The food price index may have peaked, but food prices are still a hot issue. Are any of our politicians brave enough to tackle food policy?
Amid the gloom of oil prices hitting new peaks, the UN Food and Agriculture Organization announced that the inexorable rise in its food price index appeared to be peaking. Following a 54% rise in the past year, the index finally dropped a little, from 218.4 in March to 218.2 in April. Might the FAO be right? Commodity speculation in the grain market may be peaking, but oil certainly isn't.
Eighteen months ago, I took responsibility for the Sustainable Development Commission's study into oil's impact on UK food prices. At that time few imagined oil ever hitting $100 a barrel, but when we published the study last November it had. Now $200 is openly expected. We also predicted a 5%-10% rise in national food prices, but it seemed fanciful to think any higher than that. It seems oil inflation is being normalised.

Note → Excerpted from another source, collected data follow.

(* ===== verification/Coins.v ===== *)
(** * Amounts and coins ([src/coins/amount.rs], [math.rs], [coin.rs], [ops/])

    [Amount] is a [u64] whose arithmetic is checked: an operator returns a
    [MathResult], and the [?] operator on it replaces whatever error it holds by
    [Error::Unknown]. [Coin] holds an amount of one symbol; [take] and [give] are
    how value leaves and enters. The symbol itself is a phantom type, so one
    symbol at a time is modelled, with its index. *)

From stdpp Require Import base tactics numbers list strings gmap.
From Stdlib Require Import ZArith Lia.
From S2P Require Import Prelude Bytes BTree StoreIface StoreIter NullStore BufStore PrefixStore Codec StateIface StructState MapColl MapSpec MapProps.

(** ** [MathResult] *)

Inductive MathResult (T : Type) := MOk (t : T) | MErr (err : Error).
Arguments MOk {T} t.
Arguments MErr {T} err.

Definition MathResult_result {T} (r : MathResult T) : res T :=
  match r with MOk t => Ok t | MErr err => Err err end.

(** [From<Result<T>> for MathResult<T>]; here the result comes from [ok_or]. *)
Definition MathResult_from {T} (o : option T) (err : Error) : MathResult T :=
  match o with Some t => MOk t | None => MErr err end.

(** [Try::branch]: the residual it breaks with. *)
Inductive ControlFlow (T : Type) := Continue (t : T) | Break (residual : Error).
Arguments Continue {T} t.
Arguments Break {T} residual.
Definition MathResult_branch {T} (r : MathResult T) : ControlFlow T :=
  match r with MOk value => Continue value | MErr _ => Break EUnknown end.

(** [FromResidual<MathResult<!>>] for [MathResult] keeps the residual, for
    [Result] it is [Error::Unknown]; [FromResidual<Result<U, E>>] for
    [MathResult] is [Error::Unknown] too. *)
Definition math_from_math_residual {T} (residual : Error) : MathResult T := MErr residual.
Definition res_from_math_residual {T} (residual : Error) : res T := Err EUnknown.
Definition math_from_res_residual {T} (residual : Error) : MathResult T := MErr EUnknown.

(** The [?] operator on a [MathResult], in a function that returns a [Result] or
    a [MathResult]. *)
Definition math_try {T} (r : MathResult T) : res T :=
  match MathResult_branch r with
  | Continue t => Ok t
  | Break e => res_from_math_residual e
  end.
Definition math_bind {T U} (r : MathResult T) (f : T -> MathResult U) : MathResult U :=
  match MathResult_branch r with
  | Continue t => f t
  | Break e => math_from_math_residual e
  end.

(** ** [Amount] *)

Definition Amount : Type := Struct1 0 u64.
Definition Amount_new (value : u64) : Amount := mkStruct1 value.
Definition amt (a : Amount) : Z := uint_val (only_field a).
Definition Amount_of (z : Z) : Amount := Amount_new (to_uint 8 z).

Definition Amount_add (self other : Amount) : MathResult Amount :=
  MathResult_from (Amount_of <$> checked_u64 (amt self + amt other)) EOverflow.
Definition Amount_add_MA (self : MathResult Amount) (other : Amount) : MathResult Amount :=
  math_bind self (fun a => Amount_add a other).
Definition Amount_add_AM (self : Amount) (other : MathResult Amount) : MathResult Amount :=
  math_bind other (fun b => Amount_add self b).
Definition Amount_add_MM (self other : MathResult Amount) : MathResult Amount :=
  math_bind self (fun a => math_bind other (fun b => Amount_add a b)).

Definition Amount_sub (self other : Amount) : MathResult Amount :=
  MathResult_from (Amount_of <$> checked_u64 (amt self - amt other)) EOverflow.
Definition Amount_sub_MA (self : MathResult Amount) (other : Amount) : MathResult Amount :=
  math_bind self (fun a => Amount_sub a other).
Definition Amount_sub_AM (self : Amount) (other : MathResult Amount) : MathResult Amount :=
  math_bind other (fun b => Amount_sub self b).
Definition Amount_sub_MM (self other : MathResult Amount) : MathResult Amount :=
  math_bind self (fun a => math_bind other (fun b => Amount_sub a b)).

(** [checked_mul(..).ok_or(Error::Overflow)?] inside a [MathResult] function. *)
Definition Amount_mul (self other : Amount) : MathResult Amount :=
  match checked_u64 (amt self * amt other) with
  | Some value => MOk (Amount_of value)
  | None => math_from_res_residual EOverflow
  end.
Definition Amount_mul_MA (self : MathResult Amount) (other : Amount) : MathResult Amount :=
  math_bind self (fun a => Amount_mul a other).
Definition Amount_mul_AM (self : Amount) (other : MathResult Amount) : MathResult Amount :=
  math_bind other (fun b => Amount_mul self b).
Definition Amount_mul_MM (self other : MathResult Amount) : MathResult Amount :=
  math_bind self (fun a => math_bind other (fun b => Amount_mul a b)).

(** The derived order. *)
Definition Amount_ltb (a b : Amount) : bool := (amt a <? amt b)%Z.

(** ** [Coin] *)

Definition Coin : Type := Struct2 0 Amount PhantomData.
Definition Coin_mint (amount : Amount) : Coin := mkStruct2 amount mkPhantomData.
Definition Coin_new : Coin := Coin_mint (Amount_of 0).
Definition Coin_amount (c : Coin) : Amount := field0 c.
Definition coin_val (c : Coin) : Z := amt (Coin_amount c).
Definition Coin_burn (c : Coin) : unit := tt.
Definition Coin_balance (c : Coin) : res Amount := Ok (Coin_amount c).

(** [self.amount = ..?;] *)
Definition set_amount (a : res Amount) : M Coin unit := fun c =>
  match a with
  | Ok a => (Ok tt, mkStruct2 a (field1 c))
  | Err e => (Err e, c)
  | Panic w => (Panic w, c)
  end.
Definition Coin_take (amount : Amount) : M Coin Coin :=
  do have <- readM Coin_balance;
  if Amount_ltb have amount then errM (ECoins "Insufficient funds")
  else
    run set_amount (math_try (Amount_sub have amount));
    retM (Coin_mint amount).
Definition Coin_give (value : Coin) : M Coin unit :=
  do have <- readM Coin_balance;
  set_amount (math_try (Amount_add have (Coin_amount value))).

(** [Symbol]: the identifier byte. *)
Class Symbol := { INDEX : u8; NAME : string }.

(** ** Facts *)

Lemma amt_range a : is_u64 (amt a).
Proof.
  unfold amt, is_u64. pose proof (uint_range_spec 8 (uint_val (only_field a))) as [Hr _].
  specialize (Hr (uint_ok _ _)). change (256 ^ Z.of_nat 8)%Z with (u64_max + 1)%Z in Hr. lia.
Qed.

Lemma amt_of z : is_u64 z -> amt (Amount_of z) = z.
Proof.
  unfold is_u64. intros Hz. unfold amt, Amount_of, Amount_new. simpl. unfold uint_wrap. apply Z.mod_small.
  change (256 ^ Z.of_nat 8)%Z with (u64_max + 1)%Z. lia.
Qed.

Lemma amt_inj a a' : amt a = amt a' -> a = a'.
Proof. destruct a as [x], a' as [y]. unfold amt. simpl. intros Hv. f_equal. by apply uint_eq. Qed.

Lemma coin_val_mint a : coin_val (Coin_mint a) = amt a.
Proof. done. Qed.

Lemma math_try_add a c :
  math_try (Amount_add a c) =
  if u64b (amt a + amt c) then Ok (Amount_of (amt a + amt c)) else Err EUnknown.
Proof. unfold Amount_add, checked_u64. by destruct (u64b _). Qed.

Lemma math_try_sub a c :
  math_try (Amount_sub a c) =
  if (amt c <=? amt a)%Z then Ok (Amount_of (amt a - amt c)) else Err EUnknown.
Proof.
  unfold Amount_sub, checked_u64. pose proof (amt_range a) as Ha. pose proof (amt_range c) as Hc.
  unfold is_u64 in *. destruct (u64b_spec (amt a - amt c)) as [Hs|Hs], (Z.leb_spec (amt c) (amt a)); try done;
    unfold is_u64 in Hs; lia.
Qed.

Lemma Coin_take_eq amount c :
  Coin_take amount c =
  if (amt amount <=? coin_val c)%Z
  then (Ok (Coin_mint amount), mkStruct2 (Amount_of (coin_val c - amt amount)) (field1 c))
  else (Err (ECoins "Insufficient funds"), c).
Proof.
  unfold Coin_take, bindM, readM. simpl. unfold Amount_ltb. rewrite math_try_sub.
  change (coin_val c) with (amt (Coin_amount c)).
  destruct (Z.ltb_spec (amt (Coin_amount c)) (amt amount)), (Z.leb_spec (amt amount) (amt (Coin_amount c))); try lia; done.
Qed.

Lemma Coin_give_eq value c :
  Coin_give value c =
  if (coin_val c + coin_val value <=? u64_max)%Z
  then (Ok tt, mkStruct2 (Amount_of (coin_val c + coin_val value)) (field1 c))
  else (Err EUnknown, c).
Proof.
  unfold Coin_give, bindM, readM. simpl. rewrite math_try_add.
  change (coin_val c) with (amt (Coin_amount c)). change (coin_val value) with (amt (Coin_amount value)).
  pose proof (amt_range (Coin_amount c)) as Ha. pose proof (amt_range (Coin_amount value)) as Hb.
  unfold is_u64 in *. destruct (u64b_spec (amt (Coin_amount c) + amt (Coin_amount value))) as [Hs|Hs], (Z.leb_spec (amt (Coin_amount c) + amt (Coin_amount value)) u64_max);
    unfold is_u64 in Hs; try lia; done.
Qed.

(** ** Coins as state *)

Section CoinState.
Context `{Profile} `{CompatMode} `{WS : WriteSpec St}.

Lemma Amount_terminated : State_terminated (V := Amount).
Proof. done. Qed.
Definition Coin_StateSpec : StateSpec St Coin := Struct2_StateSpec Amount_terminated.
End CoinState.
#[export] Existing Instance Coin_StateSpec.

Section CoinFacts.
Context `{Profile} `{CompatMode} `{WS : WriteSpec St}.

(** The amount a content of a [Coin] stands for. *)
Definition model_val (x : model (V := Coin)) : Z := uint_val x.1.
Definition model_of (z : Z) : model (V := Coin) := (to_uint 8 z, tt).

Lemma coin_abs (b : St) (c : Coin) x : abs b c x <-> only_field (field0 c) = x.1.
Proof. by split; [intros [??]|intros Hc; split]. Qed.
Lemma coin_abs_val (b : St) (c : Coin) x : abs b c x -> coin_val c = model_val x.
Proof. intros Hc%coin_abs. unfold coin_val, amt, model_val. by rewrite <- Hc. Qed.
Lemma coin_abs_of (b : St) z p : abs b (mkStruct2 (Amount_of z) p : Coin) (model_of z).
Proof. by apply coin_abs. Qed.
Lemma coin_attached s (c : Coin) : attached s c.
Proof. done. Qed.
Lemma coin_valid (c : Coin) : valid c.
Proof. done. Qed.
Lemma model_val_of z : is_u64 z -> model_val (model_of z) = z.
Proof. apply amt_of. Qed.
Lemma model_val_range x : is_u64 (model_val x).
Proof. apply (amt_range (mkStruct1 x.1)). Qed.
End CoinFacts.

Such issues trouble political parties. After the London Mayoral election and Crewe by-election, a new political era appears to beckon. But will any political party tackle food policy? Opposition frontbenchers and government tell me they lack levers to influence much. I'm not sympathetic, but I appreciate that support for neo-liberal economics boxes them into a corner. Markets rule, they say. Governments shouldn't get involved, even if they want to.
However, new policy frameworks and opportunities are in fact emerging. Politics is bubbling beyond Westminster. In Scotland, the National Conversation about food is complete after many meetings. Last week Richard Lochhead, cabinet secretary for rural affairs & environment, followed the first minister with an eat-only-Scottish diet. The vision is "a healthier, wealthier, greener Scotland in line with national food policy". There's already the Fife diet, with people eating only from Fife, inspired by the Vancouver diet, which set its limit at 100 miles. They get lean but feel fine; no bad thing. In Wales, too, there is movement on food policy. As far as I know, there's not yet an Anglesey diet but there is much movement behind the quality of food and farming strategies.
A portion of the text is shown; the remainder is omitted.